Issue 80,81: Tests for TFP variable availability in HU, RO, SK national data
And check extreme deviations
SK, RO national data is coming from Álmos, HU data from Andris.
After the data checks, it creates an appended HU, RO, SK national database (output/balance_HU_RO_cat3) that includes original and EUR converted data as well.
Code
SK-database.do
: identifies the duplicate and merges the company names and id (supplier_survey_SK) to balance data (SK_suppliers_data), creating SK_balance_data
RO-database.do
: creates RO_balance_data.dta from Date_firme_MNB.xlsx
converter.do
: converts 1 RON to 1000 EUR, creates RO_balance_data_EUR.dta. Converts 1000 HUF to 1000 EUR, creates balance_orbis_00_18_EUR.
report-compare-orbis.do
: Uses data converted in EUR. Can be run on any further versions of data to check its quality. Creates a pdf report about:
- observations by country by year, coverage of individual variables (ugly tabstat)
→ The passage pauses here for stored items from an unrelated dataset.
Lemma rdivs_opp m a b : rdivs m (- a) b = - rdivs m a b.
Proof. unfold rdivs. rewrite Z.sgn_opp, Z.abs_opp. lia. Qed.

Lemma rdivs_nonneg_eq m a b : 0 <= a -> 0 < b -> rdivs m a b = rdiv m a b.
Proof.
  intros Ha Hb. unfold rdivs. destruct (Z.eq_dec a 0) as [->|].
  - pose proof (rdiv_exact m 0 b Hb) as E. rewrite Z.mul_0_l in E.
    change (Z.abs 0) with 0. lia.
  - rewrite Z.sgn_pos, Z.abs_eq by lia. lia.
Qed.

Lemma rdivs_neg_eq m a b : a <= 0 -> 0 < b -> rdivs m a b = - rdiv m (- a) b.
Proof.
  intros. rewrite <- (rdivs_nonneg_eq m (- a)) by lia. rewrite rdivs_opp. lia.
Qed.

Lemma rdivs_exact m a b : 0 < b -> rdivs m (a * b) b = a.
Proof.
  intros Hb. destruct (Z.le_ge_cases 0 a).
  - rewrite rdivs_nonneg_eq by nia. by apply rdiv_exact.
  - rewrite rdivs_neg_eq by nia. rewrite <- Z.mul_opp_l, rdiv_exact by done. lia.
Qed.

Lemma rdivs_scale m a b k : 0 < b -> 0 < k -> rdivs m (a * k) (b * k) = rdivs m a b.
Proof.
  intros Hb Hk. destruct (Z.le_ge_cases 0 a).
  - rewrite !rdivs_nonneg_eq by nia. by apply rdiv_scale.
  - rewrite !rdivs_neg_eq by nia. by rewrite <- Z.mul_opp_l, rdiv_scale.
Qed.

Lemma rdivs_mono m a a' b : a <= a' -> 0 < b -> rdivs m a b <= rdivs m a' b.
Proof.
  intros Ha Hb. destruct (Z.le_ge_cases 0 a), (Z.le_ge_cases 0 a').
  - rewrite !rdivs_nonneg_eq by done. apply rdiv_mono; lia.
  - replace a' with a by lia. done.
  - rewrite (rdivs_neg_eq m a), (rdivs_nonneg_eq m a') by done.
    pose proof (rdiv_nonneg m (- a) b). pose proof (rdiv_nonneg m a' b). lia.
  - rewrite !rdivs_neg_eq by done.
    pose proof (rdiv_mono m (- a') (- a) b). lia.
Qed.

(** Rounding two fractions, compared by cross multiplication. *)
Lemma rdivs_mono_frac m a b a' b' :
  0 < b -> 0 < b' -> a * b' <= a' * b -> rdivs m a b <= rdivs m a' b'.
Proof.
  intros Hb Hb' Hle.
  rewrite <- (rdivs_scale m a b b'), <- (rdivs_scale m a' b' b) by done.
  rewrite (Z.mul_comm b' b). apply rdivs_mono; [done|nia].
Qed.

Lemma rdivs_le m a b z : 0 < b -> a <= z * b -> rdivs m a b <= z.
Proof.
  intros Hb Hle. rewrite <- (rdivs_exact m z b Hb). by apply rdivs_mono.
Qed.
(** Where a booking can still go: a terminal status is final, a checked
    out booking can only be closed, a cancelled one only refunded (and then
    with a positive refund amount), a checked in one never becomes a no-show
    or expires, and a confirmed one never expires. *)
Theorem run_future d b hs d' b' (s : AccommodationBookingStatus) :
  run (d, b) hs (d', b') -> bk_status b = enum_value s ->
  (exists t, bk_status b' = enum_value t /\ t ∈ future s) /\
  (bk_status b' = enum_value REFUNDED -> s <> REFUNDED ->
   exists d0 b0 a hs1 hs2, hs = hs1 ++ history_row b0 REFUNDED a :: hs2 /\
     run (d, b) hs1 (d0, b0) /\ refund_positive b0 = true).
Proof.
  intros Hrun Hs. split.
  - destruct (run_path _ _ _ Hrun) as [_ Hp].
    destruct (path_rtc _ _ _ Hp s Hs) as (t & Ht & Hr). exists t. split; [done|].
    apply (rtc_closed VALID_TRANSITIONS (fun u => u ∈ future s)) with (s := s);
      [by apply future_closed|done|]. destruct s; set_solver.
  - intros Hb' Hne. destruct (run_entry _ _ _ REFUNDED Hrun Hb')
      as (now & d0 & b0 & a & hs1 & hs2 & [d1 b1] & -> & Hr & Ht).
    { simpl. rewrite Hs. by intros ?%enum_value_inj. }
    apply transition_Ok in Ht as (Hc & _).
    apply can_transition_true in Hc as (s' & _ & _ & [_ Hrf]).
    exists d0, b0, a, hs1, hs2. auto.
Qed.

Lemma run_future_witness : exists b0, refund_positive b0 = true.
Proof.
  destruct (proj2 (run_future _ _ _ _ _ CONFIRMED sample_run_refunded eq_refl) eq_refl ltac:(done))
    as (d0 & b0 & a & hs1 & hs2 & _ & _ & Hrf).
  exists b0. exact Hrf.
Defined.

End BookingStateMachine.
- Correlate common variables in Orbis and HU-RO-SK
- check unit (mean, median of ratio)
- check outliers (log scatterplot)
test.do
:
deviation_table.do
: Checking extreme deviations in data enrichement, proposed by Gábor Békés: Take variable x, say, sales from both sources, for 2015. xs= sales(orbis)/ sales(national), non missing, non zero. No logs. Create disjunct bins for xs, and a table, with two columns:
- Count of obs in bin
- Mean of xs in the bin.
Bins:
=1
0.952-1.05 but not 1
0.8-0.952
1.05-1.25
0.5-0.8
1.25-2
<0.5
over 2
(Preliminary codes, not needed for further use:
SK-match-correct
: helped us realise that except for 15 companies, all "not matched" was because year=.. Tried to run name-generaliser.py on names of the 15 companies not matched (based on BvDid), but didn't work because of character issues. So we created matches by looking at the names: not_matched_orbis_SK_fordito.csv.
compare-orbis
: preliminary compare balance&orbis, uses original data not converted in EUR.)
Summary table of merge and correl
|
RO |
SK |
HU |
Obs in firm.csv |
2110 |
1228 |
1663 |
Obs in Orbis |
1882 |
1060 |
1475 |
Obs in balance |
1877 |
1060 |
1408 |
Obs matched to orbis |
1857 |
708 |
1334 |
Employment r |
0.980 |
0.979 |
0.905 |
Sales |
0.981 |
0.998 |
0.924 |
Tangible |
0.994 |
0.897(?) |
0.702(?) |
Export |
- |
- |
0.999 |
Materialcosts |
- |
0.99 |
- |
Intangibles |
- |
- |
0.801(?) |
Costsofemployees |
- |
- |
0.838(?) |
Totalassets |
- |
- |
0.979 |
Overall comments
- Instructions for SK database were the following: "drop one firm duplicate, sort by company id, create a fake id with encode. Pay attention to ids that are not corporations (non-profit). Small firms (under 20 employees) come from business registry, they do not have time series, just the 2019 information. Detailed info for firms above 20." Based on this info, supposed duplicate: company_id:35757442 (obs:249,250).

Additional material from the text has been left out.